▶ **Instructions for the task**: Please transcribe exactly, and only, the lines of the data below between the line holding "s +:+ suffix = lit" and the line holding "Lemma app_not_empty (s", inclusive.

▶ **Exercise input**:
(** Away from 0 the health block follows the table: a stored number below
    50 that counts as true costs 25, and an absent field costs nothing. *)
Lemma score_battery_health_below_50
    (fields : gmap string value) (v : value) (q : Q) (score : Z) :
  fields !! "health_percentage" = Some v →
  Py.num_of v = Some q → Py.truthy v = true → (q < 50)%Q →
  score_battery_health (VDict fields) score = Some (score - 25).
Proof.
  intros Hv Hq Ht Hlt%Qltb_lt. unfold score_battery_health, Py.lt. simpl.
  rewrite Hv. simpl. rewrite Ht, Hq. simpl.
  change (inject_Z 50) with 50%Q. by rewrite Hlt.
Qed.

Lemma score_battery_health_absent (fields : gmap string value) (score : Z) :
  fields !! "health_percentage" = None →
  score_battery_health (VDict fields) score = Some score.
Proof.
  intros Hv. unfold score_battery_health. simpl. by rewrite Hv.
Qed.

(** C4 at a health percentage of 0: the field is present and below 50, yet
    the guard [if health_percentage:] takes 0 for an absent value and the
    health block deducts nothing; the snapshot scores 100. *)
Theorem zero_health_not_deducted :
  well_formed dead_battery = true
  ∧ Py.lt (battery_field dead_battery "health_percentage") 50 = Some true
  ∧ score_battery_health (VDict {[ "health_percentage" := VFloat 0 ]}) 100 = Some 100
  ∧ get_system_health_score dead_battery = Some 100.
Proof. repeat split; vm_compute; reflexivity. Qed.

(** C5 as stated fails: the three battery deductions of the sample snapshot
    do not leave 65. *)
Lemma worn_battery_not_65 : get_system_health_score worn_battery ≠ Some 65.
Proof. vm_compute. discriminate. Qed.

(** C5, amended. The deductions for a low charge, for health and for cycle
    count add up: the battery block subtracts their sum, and the sample
    snapshot (15 % on battery power, health 45 %, 1200 cycles) scores
    100 - 10 - 25 - 10 = 55. *)
Theorem battery_deductions_additive :
  get_system_health_score worn_battery = Some 55
  ∧ ∀ (fields : gmap string value) (score : Z) (low : bool) (h c : Z),
      Py.truthy (VDict fields) = true →
      battery_low (VDict fields) (VInt 100) = Some low →
      score_battery_health (VDict fields) 100 = Some (100 - h) →
      score_battery_cycles (VDict fields) 100 = Some (100 - c) →
      score_battery (battery_with fields) score
      = Some (score - (if low then 10 else 0) - h - c).
Proof.
  split; [vm_compute; reflexivity|].
  intros fields score low h c Ht Hl Hh Hc.
  unfold score_battery, battery_with. cbv zeta.
  rewrite lookup_singleton_eq. simpl in Ht |- *. rewrite Ht, Hl. simpl.
  rewrite (score_battery_health_shift _ _ _ (if low then score - 10 else score) Hh).
  simpl.
  rewrite (score_battery_cycles_shift _ _ _
             ((if low then score - 10 else score) - (100 - (100 - h))) Hc).
  f_equal. destruct low; lia.
Qed.

Lemma battery_deductions_additive_witness :
  score_battery worn_battery 100 = Some 55.
Proof.
  refine (proj2 battery_deductions_additive _ 100 true 25 10 _ _ _ _);
    vm_compute; reflexivity.
Defined.

(** ** Facts about strings *)

Lemma string_app_cons (a : Ascii.ascii) (s t : string) :
  String a s +:+ t = String a (s +:+ t).
Proof. reflexivity. Qed.

Lemma string_app_nil (t : string) : "" +:+ t = t.
Proof. reflexivity. Qed.

Lemma string_app_assoc (s t u : string) : (s +:+ t) +:+ u = s +:+ t +:+ u.
Proof.
  induction s as [|a s IH]; [done|].
  rewrite !string_app_cons. by f_equal.
Qed.

Lemma has_suffix_refl (s : string) : has_suffix s s = true.
Proof.
  destruct s as [|a s]; [reflexivity|].
  change (String.eqb (String a s) (String a s) || has_suffix (String a s) s = true).
  by rewrite String.eqb_refl.
Qed.

Lemma has_suffix_app (s suffix lit : string) :
  s +:+ suffix = lit → has_suffix suffix lit = true.
Proof.
  revert lit. induction s as [|a s IH]; intros lit <-.
  - apply has_suffix_refl.
  - rewrite string_app_cons. simpl. rewrite (IH _ eq_refl). apply orb_true_r.
Qed.

Lemma not_suffix (s suffix lit : string) :
  has_suffix suffix lit = false → s +:+ suffix ≠ lit.
Proof. intros Hn E. apply has_suffix_app in E. congruence. Qed.

Lemma app_not_empty (s t : string) : t ≠ "" → s +:+ t ≠ "".
Proof. destruct s; [done | discriminate]. Qed.

Lemma last_char_app (s t : string) :
  t ≠ "" → last_char (s +:+ t) = last_char t.
Proof.
  intros Ht. induction s as [|a s IH]; [done|].
  rewrite string_app_cons. simpl. rewrite IH.
  pose proof (app_not_empty s t Ht). by destruct (s +:+ t).
Qed.

Lemma join_snoc (sep : string) (l : list string) (x : string) :
  ∃ before, join sep (l ++ [x]) = before +:+ x.
Proof.
  induction l as [|y l [before IH]].
  - by exists "".
  - exists (y +:+ sep +:+ before). simpl in *. rewrite IH.
    destruct (l ++ [x]) eqn:E.
    + by destruct l.
    + by rewrite !string_app_assoc.
Qed.

(** ** Facts about the extraction of issues *)

Section extraction.
Variable repr : value → string.
Implicit Types (report : gmap string value) (st : found).

Lemma add_all_nil st : add_all st [] = st.
Proof. destruct st. unfold add_all. simpl. by rewrite !app_nil_r. Qed.

Lemma add_all_app st e1 e2 :
  add_all (add_all st e1) e2 = add_all st (e1 ++ e2).
Proof. unfold add_all. simpl. by rewrite !fmap_app, !app_assoc. Qed.

Lemma unrelated_literal (i sg : string) :
  i ≠ memory_pair.1 → sg ≠ memory_pair.2 → Forall unrelated [(i, sg)].
Proof. intros. by repeat constructor. Qed.

Ltac none := exists []; split; [by rewrite add_all_nil | constructor].
Ltac one p :=
  exists [p]; split;
    [reflexivity
    | apply unrelated_literal; simpl; rewrite ?string_app_cons;
      first [discriminate | apply not_suffix; reflexivity]].
(** X17. What a successful save stores. After a successful
    [upsertInvoice], whatever the customer mode, the invoice (the edited
    one, or the new one) holds exactly the rows built from the lines of the
    form, and, when there is at least one line, its [total_amount] is the
    sum the trigger computes from those rows: the total the form sent with
    the header does not survive. *)
Theorem upsertInvoice_saves_lines
    (formData : FormValues.t) (id : option uuid)
    (new_customer_id new_id : uuid) (invoiceData : Invoice.t)
    (items : list (uuid * ItemPayload.t)) (st st' : store) :
  valid (tables st) →
  upsertInvoice formData id new_customer_id new_id invoiceData items st
  = (st', Resolved ()) →
  items_of_invoice (default new_id id) (tables st')
  ≡ₚ (itemsToInsert (default new_id id) items).*2
  ∧ (items ≠ [] →
     total_of (default new_id id) (tables st')
     = Some (invoice_items_sum (default new_id id) (tables st'))).
Proof.
  intros Hv.
  assert (∀ invoiceId t,
            items_of_invoice invoiceId t = [] →
            (if (0 <? length (itemsToInsert invoiceId items))%nat
             then insert_invoice_items_rows (itemsToInsert invoiceId items) t
                  = Ok (tables st')
             else tables st' = t) →
            items_of_invoice invoiceId (tables st')
            ≡ₚ (itemsToInsert invoiceId items).*2
            ∧ (items ≠ [] → total_is_sum_of_items invoiceId (tables st')))
    as Hlines.
  { intros invoiceId t Hnone. case_match eqn:Hlen.
    - intros Hrows. by apply (insert_invoice_items_rows_lines _ _ t).
    - intros ->. apply Nat.ltb_ge in Hlen.
      destruct items as [|[k item] items]; [|simpl in Hlen; lia].
      by rewrite Hnone. }
  unfold upsertInvoice, mbind, client_bind.
  destruct (resolveCustomer formData new_customer_id st)
    as [stc [customerId|fc]] eqn:Hcustomer; [|done].
  apply resolveCustomer_run in Hcustomer as [Ht _].
  intros Hsave. destruct id as [id|]; simpl.
  - apply saveInvoice_edit_run in Hsave
      as (_ & s1 & s2 & Hheader & Hdelete & Hrows).
    apply (Hlines id s2); [|done].
    by destruct (delete_invoice_items_of_result _ _ _ Hdelete) as (_ & ? & _).
  - apply saveInvoice_new_run in Hsave as (_ & s1 & Hheader & Hrows).
    apply (Hlines new_id s1); [|done].
    rewrite Ht in Hheader. unfold insert_invoices in Hheader. ok_inv.
    match goal with E : bool_decide _ = true |- _ =>
      apply bool_decide_eq_true in E; rename E into Hfresh end.
    apply elem_of_nil_inv. intros ii Hii. unfold items_of_invoice in Hii.
    apply list_elem_of_filter in Hii as [Hid Hii]. simpl in Hii.
    apply elem_of_rows in Hii as [k Hk].
    destruct (valid_invoice_item _ _ _ Hv Hk) as (_ & [i Hi] & _).
    congruence.
Qed.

▶ **Response area**:
  s +:+ suffix = lit → has_suffix suffix lit = true.
Proof.
  revert lit. induction s as [|a s IH]; intros lit <-.
  - apply has_suffix_refl.
  - rewrite string_app_cons. simpl. rewrite (IH _ eq_refl). apply orb_true_r.
Qed.

Lemma not_suffix (s suffix lit : string) :
  has_suffix suffix lit = false → s +:+ suffix ≠ lit.
Proof. intros Hn E. apply has_suffix_app in E. congruence. Qed.

Lemma app_not_empty (s t : string) : t ≠ "" → s +:+ t ≠ "".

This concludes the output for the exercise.